• What is needed
The only acceptable output is every entry, printed exactly.

• The data
*** Begin section ***
(** [*tcp.Conn] embeds the interface [net.Conn], which has no CloseWrite, so
    the client's side cannot be half-closed: when the upstream server has ended
    its stream and the client waits for that end, the relay never returns. *)
Definition half_start : conf := relay (client [[71]] Silent) (upstream [[79; 75]] EndEOF).
Definition half_end : conf := Eval vm_compute in drive next 40 [1; 2; 0]%nat half_start.
Lemma half_close_lost :
  rtc (step next) half_start half_end ∧ (∀ p, p ∈ procs half_end → next (shared half_end) p = []) ∧
  procs half_end = [Wait; Ended Left; Read Right] ∧
  written (cn (left_ (shared half_end))) = [79; 75] ∧ halfClosed (left_ (shared half_end)) = false.
Proof.
  split_and!; try reflexivity.
  - assert (drive next 40 [1; 2; 0]%nat half_start = half_end) as <- by (vm_compute; reflexivity).
    apply drive_sound.
  - intros p Hp. apply list_elem_of_In in Hp. destruct Hp as [<-|[<-|[<-|[]]]]; reflexivity.
Qed.

(** A client that stops reading after one byte of the answer: the relay waits
    in the write to it, and goes on with the other direction. *)
Definition stall_start : conf :=
  relay (mkSide (mkConn [[71]] EndEOF false [WBlocks 1] []) false false false) (upstream [[79; 75]] EndEOF).
Definition stall_end : conf := Eval vm_compute in drive next 40 [1; 2; 0]%nat stall_start.
Lemma reader_stall :
  rtc (step next) stall_start stall_end ∧ (∀ p, p ∈ procs stall_end → next (shared stall_end) p = []) ∧
  procs stall_end = [Wait; Blocked Left [75]; Ended Right] ∧
  written (cn (left_ (shared stall_end))) = [79] ∧ written (cn (right_ (shared stall_end))) = [71].
Proof.
  split_and!; try reflexivity.
  - assert (drive next 40 [1; 2; 0]%nat stall_start = stall_end) as <- by (vm_compute; reflexivity).
    apply drive_sound.
  - intros p Hp. apply list_elem_of_In in Hp. destruct Hp as [<-|[<-|[<-|[]]]]; reflexivity.
Qed.
(* ===== verification/Echo.v ===== *)
(** The echo examples ([src/examples/tcp-echo], [tcp-client], [udp-echo],
    [udp-client]) and the HTTP example ([src/examples/http-server]).

    The TCP client and the handler of the TCP server run side by side over a
    connection whose two directions hold a bounded number of bytes, deliver
    them in pieces of any size, and which may break at any moment. The UDP
    handler is composed with the model of a Conn: what its readers hand over and
    what Reply sends. *)
From S2P Require Import Prelude Interleave Text Tcp Udp UdpRead UdpSend Sys.

Local Open Scope Z_scope.

(** * Command line *)
(** [message := default; if len(os.Args) > 1 { message = os.Args[1] }] *)
Definition client_message (dflt : str) (args : list str) : str :=
  match args with _ :: m :: _ => m | _ => dflt end.

(** How a main ends: normally, having printed, or in log.Fatal. *)
Inductive exit (E : Type) := Finished (printed : str) | Fatal (e : E).
Arguments Finished {E} _.
Arguments Fatal {E} _.

(** The main of a server: Listen, then netx.NewServer(ln).Loop(). *)
Definition server_main {S E} (listen : E + S) (Loop : S → option E) : exit E :=
  match listen with
  | inl e => Fatal e
  | inr ln => match Loop ln with Some e => Fatal e | None => Finished [] end
  end.
(* ===== verification/TestdocThms.v ===== *)
(** What testdoc guarantees: rows are read back as they were written, a
    document that was regenerated is up to date, and a check that finds nothing
    means that the repository keeps the tool's rules. *)
From stdpp Require Import sorting.
From S2P Require Import Prelude Text Testdoc TestdocSpec TestdocTree.

Local Open Scope Z_scope.

(** * Rows are read back as written *)

Lemma trimmed_ends (a b : Z) (s : str) :
  a ∈ [96; 124] → b ∈ [96; 124] → trimmed (a :: s ++ [b]).
Proof.
  assert (∀ x, x ∈ [96; 124] → space1 x = false ∧ (∀ y, space2 x y = false) ∧ (∀ y z, space3 x y z = false) ∧
    (∀ y, space2 y x = false) ∧ (∀ y z, space3 y z x = false)) as H.
  { intros x Hx. apply list_elem_of_In in Hx. destruct Hx as [<-|[<-|[]]]; split_and!; try done;
      intros; unfold space2, space3; simpl; by rewrite ?andb_false_r. }
  intros (H1 & H2 & H3 & _)%H (G1 & _ & _ & G2 & G3)%H. split.
  - unfold begins_left. simpl. rewrite H1. simpl. destruct (s ++ [b]) as [|y [|z]]; try done; by rewrite H2, ?H3.
  - unfold begins_right. rewrite app_comm_cons, rev_app_distr. simpl. rewrite G1. simpl.
    destruct (rev s ++ [a]) as [|y [|z]]; try done; by rewrite G2, ?G3.
Qed.

Definition cell_ok (c : str) : Prop := trimmed c ∧ (124 ∉ c) ∧ (10 ∉ c).

Lemma pad_join cells : cells ≠ [] →
  32 :: join (text " | ") cells ++ [32] = join [124] ((λ c, 32 :: c ++ [32]) <$> cells).
Proof.
  induction cells as [|c cells IH]; [done|]. intros _. destruct cells as [|d cells]; [done|].
  rewrite fmap_cons, join_cons, (join_cons [124]) by done. rewrite <- IH by done.
  change (text " | ") with [32; 124; 32]. simpl. by rewrite <- !app_assoc.
Qed.

Lemma Trim_row (s : str) : Trim 124 (124 :: (32 :: s ++ [32]) ++ [124]) = 32 :: s ++ [32].
Proof.
  unfold Trim. simpl trim_byte_left at 2.
  rewrite app_comm_cons, rev_app_distr. simpl. rewrite rev_app_distr. simpl.
  by rewrite rev_app_distr, rev_involutive.
Qed.

(** Writing a row and splitting it gives its cells back. *)
Lemma split_format cells : cells ≠ [] → Forall cell_ok cells → split (format_row cells) = cells.
Proof.
  intros Hne Hc. unfold split, format_row.
  change (text "| ") with [124; 32]. change (text " |") with [32; 124].
  assert ([124; 32] ++ join (text " | ") cells ++ [32; 124] =
          124 :: (32 :: join (text " | ") cells ++ [32]) ++ [124]) as ->.
  { simpl. by rewrite <- app_assoc. }
  rewrite TrimSpace_id by (apply trimmed_ends; set_solver). rewrite Trim_row, pad_join by done.
  rewrite split_join.
  - rewrite <- list_fmap_compose. rewrite <- (list_fmap_id cells) at 2. apply Forall_fmap_ext.
    eapply Forall_impl; [exact Hc|]. intros c [Ht _]. by apply TrimSpace_pad.
  - by destruct cells.
  - apply Forall_fmap. eapply Forall_impl; [exact Hc|]. intros c (_ & Hb & _). simpl. set_solver.
Qed.

(** What [split] returns. *)
Lemma elem_rev {A} (x : A) l : x ∈ rev l ↔ x ∈ l.
Proof. rewrite !list_elem_of_In. symmetry. apply in_rev. Qed.

Lemma Trim_elem c s x : x ∈ Trim c s → x ∈ s.
Proof.
  assert (∀ t y, y ∈ trim_byte_left c t → y ∈ t) as H.
  { induction t as [|z t IH]; intros y; simpl; [done|]. destruct (z =? c); [|done]. intros ?%IH. by right. }
  unfold Trim. intros Hx%elem_rev%H%elem_rev%H. done.
Qed.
*** End section ***
• Result
(** [*tcp.Conn] embeds the interface [net.Conn], which has no CloseWrite, so
    the client's side cannot be half-closed: when the upstream server has ended
    its stream and the client waits for that end, the relay never returns. *)
Definition half_start : conf := relay (client [[71]] Silent) (upstream [[79; 75]] EndEOF).
Definition half_end : conf := Eval vm_compute in drive next 40 [1; 2; 0]%nat half_start.
Lemma half_close_lost :
  rtc (step next) half_start half_end ∧ (∀ p, p ∈ procs half_end → next (shared half_end) p = []) ∧
  procs half_end = [Wait; Ended Left; Read Right] ∧
  written (cn (left_ (shared half_end))) = [79; 75] ∧ halfClosed (left_ (shared half_end)) = false.
Proof.
  split_and!; try reflexivity.
  - assert (drive next 40 [1; 2; 0]%nat half_start = half_end) as <- by (vm_compute; reflexivity).
    apply drive_sound.
  - intros p Hp. apply list_elem_of_In in Hp. destruct Hp as [<-|[<-|[<-|[]]]]; reflexivity.
Qed.

(** A client that stops reading after one byte of the answer: the relay waits
    in the write to it, and goes on with the other direction. *)
Definition stall_start : conf :=
  relay (mkSide (mkConn [[71]] EndEOF false [WBlocks 1] []) false false false) (upstream [[79; 75]] EndEOF).
Definition stall_end : conf := Eval vm_compute in drive next 40 [1; 2; 0]%nat stall_start.
Lemma reader_stall :
  rtc (step next) stall_start stall_end ∧ (∀ p, p ∈ procs stall_end → next (shared stall_end) p = []) ∧
  procs stall_end = [Wait; Blocked Left [75]; Ended Right] ∧
  written (cn (left_ (shared stall_end))) = [79] ∧ written (cn (right_ (shared stall_end))) = [71].
Proof.
  split_and!; try reflexivity.
  - assert (drive next 40 [1; 2; 0]%nat stall_start = stall_end) as <- by (vm_compute; reflexivity).
    apply drive_sound.
  - intros p Hp. apply list_elem_of_In in Hp. destruct Hp as [<-|[<-|[<-|[]]]]; reflexivity.
Qed.
(* ===== verification/Echo.v ===== *)
(** The echo examples ([src/examples/tcp-echo], [tcp-client], [udp-echo],
    [udp-client]) and the HTTP example ([src/examples/http-server]).

    The TCP client and the handler of the TCP server run side by side over a
    connection whose two directions hold a bounded number of bytes, deliver
    them in pieces of any size, and which may break at any moment. The UDP
    handler is composed with the model of a Conn: what its readers hand over and
    what Reply sends. *)
From S2P Require Import Prelude Interleave Text Tcp Udp UdpRead UdpSend Sys.

Local Open Scope Z_scope.

(** * Command line *)
(** [message := default; if len(os.Args) > 1 { message = os.Args[1] }] *)
Definition client_message (dflt : str) (args : list str) : str :=
  match args with _ :: m :: _ => m | _ => dflt end.

(** How a main ends: normally, having printed, or in log.Fatal. *)
Inductive exit (E : Type) := Finished (printed : str) | Fatal (e : E).
Arguments Finished {E} _.
Arguments Fatal {E} _.

(** The main of a server: Listen, then netx.NewServer(ln).Loop(). *)
Definition server_main {S E} (listen : E + S) (Loop : S → option E) : exit E :=
  match listen with
  | inl e => Fatal e
  | inr ln => match Loop ln with Some e => Fatal e | None => Finished [] end
  end.
(* ===== verification/TestdocThms.v ===== *)
(** What testdoc guarantees: rows are read back as they were written, a
    document that was regenerated is up to date, and a check that finds nothing
    means that the repository keeps the tool's rules. *)
From stdpp Require Import sorting.
From S2P Require Import Prelude Text Testdoc TestdocSpec TestdocTree.

Local Open Scope Z_scope.

(** * Rows are read back as written *)

Lemma trimmed_ends (a b : Z) (s : str) :
  a ∈ [96; 124] → b ∈ [96; 124] → trimmed (a :: s ++ [b]).
Proof.
  assert (∀ x, x ∈ [96; 124] → space1 x = false ∧ (∀ y, space2 x y = false) ∧ (∀ y z, space3 x y z = false) ∧
    (∀ y, space2 y x = false) ∧ (∀ y z, space3 y z x = false)) as H.
  { intros x Hx. apply list_elem_of_In in Hx. destruct Hx as [<-|[<-|[]]]; split_and!; try done;
      intros; unfold space2, space3; simpl; by rewrite ?andb_false_r. }
  intros (H1 & H2 & H3 & _)%H (G1 & _ & _ & G2 & G3)%H. split.
  - unfold begins_left. simpl. rewrite H1. simpl. destruct (s ++ [b]) as [|y [|z]]; try done; by rewrite H2, ?H3.
  - unfold begins_right. rewrite app_comm_cons, rev_app_distr. simpl. rewrite G1. simpl.
    destruct (rev s ++ [a]) as [|y [|z]]; try done; by rewrite G2, ?G3.
Qed.

Definition cell_ok (c : str) : Prop := trimmed c ∧ (124 ∉ c) ∧ (10 ∉ c).

Lemma pad_join cells : cells ≠ [] →
  32 :: join (text " | ") cells ++ [32] = join [124] ((λ c, 32 :: c ++ [32]) <$> cells).
Proof.
  induction cells as [|c cells IH]; [done|]. intros _. destruct cells as [|d cells]; [done|].
  rewrite fmap_cons, join_cons, (join_cons [124]) by done. rewrite <- IH by done.
  change (text " | ") with [32; 124; 32]. simpl. by rewrite <- !app_assoc.
Qed.

Lemma Trim_row (s : str) : Trim 124 (124 :: (32 :: s ++ [32]) ++ [124]) = 32 :: s ++ [32].
Proof.
  unfold Trim. simpl trim_byte_left at 2.
  rewrite app_comm_cons, rev_app_distr. simpl. rewrite rev_app_distr. simpl.
  by rewrite rev_app_distr, rev_involutive.
Qed.

(** Writing a row and splitting it gives its cells back. *)
Lemma split_format cells : cells ≠ [] → Forall cell_ok cells → split (format_row cells) = cells.
Proof.
  intros Hne Hc. unfold split, format_row.
  change (text "| ") with [124; 32]. change (text " |") with [32; 124].
  assert ([124; 32] ++ join (text " | ") cells ++ [32; 124] =
          124 :: (32 :: join (text " | ") cells ++ [32]) ++ [124]) as ->.
  { simpl. by rewrite <- app_assoc. }
  rewrite TrimSpace_id by (apply trimmed_ends; set_solver). rewrite Trim_row, pad_join by done.
  rewrite split_join.
  - rewrite <- list_fmap_compose. rewrite <- (list_fmap_id cells) at 2. apply Forall_fmap_ext.
    eapply Forall_impl; [exact Hc|]. intros c [Ht _]. by apply TrimSpace_pad.
  - by destruct cells.
  - apply Forall_fmap. eapply Forall_impl; [exact Hc|]. intros c (_ & Hb & _). simpl. set_solver.
Qed.

(** What [split] returns. *)
Lemma elem_rev {A} (x : A) l : x ∈ rev l ↔ x ∈ l.
Proof. rewrite !list_elem_of_In. symmetry. apply in_rev. Qed.

Lemma Trim_elem c s x : x ∈ Trim c s → x ∈ s.
Proof.
  assert (∀ t y, y ∈ trim_byte_left c t → y ∈ t) as H.
  { induction t as [|z t IH]; intros y; simpl; [done|]. destruct (z =? c); [|done]. intros ?%IH. by right. }
  unfold Trim. intros Hx%elem_rev%H%elem_rev%H. done.
Qed.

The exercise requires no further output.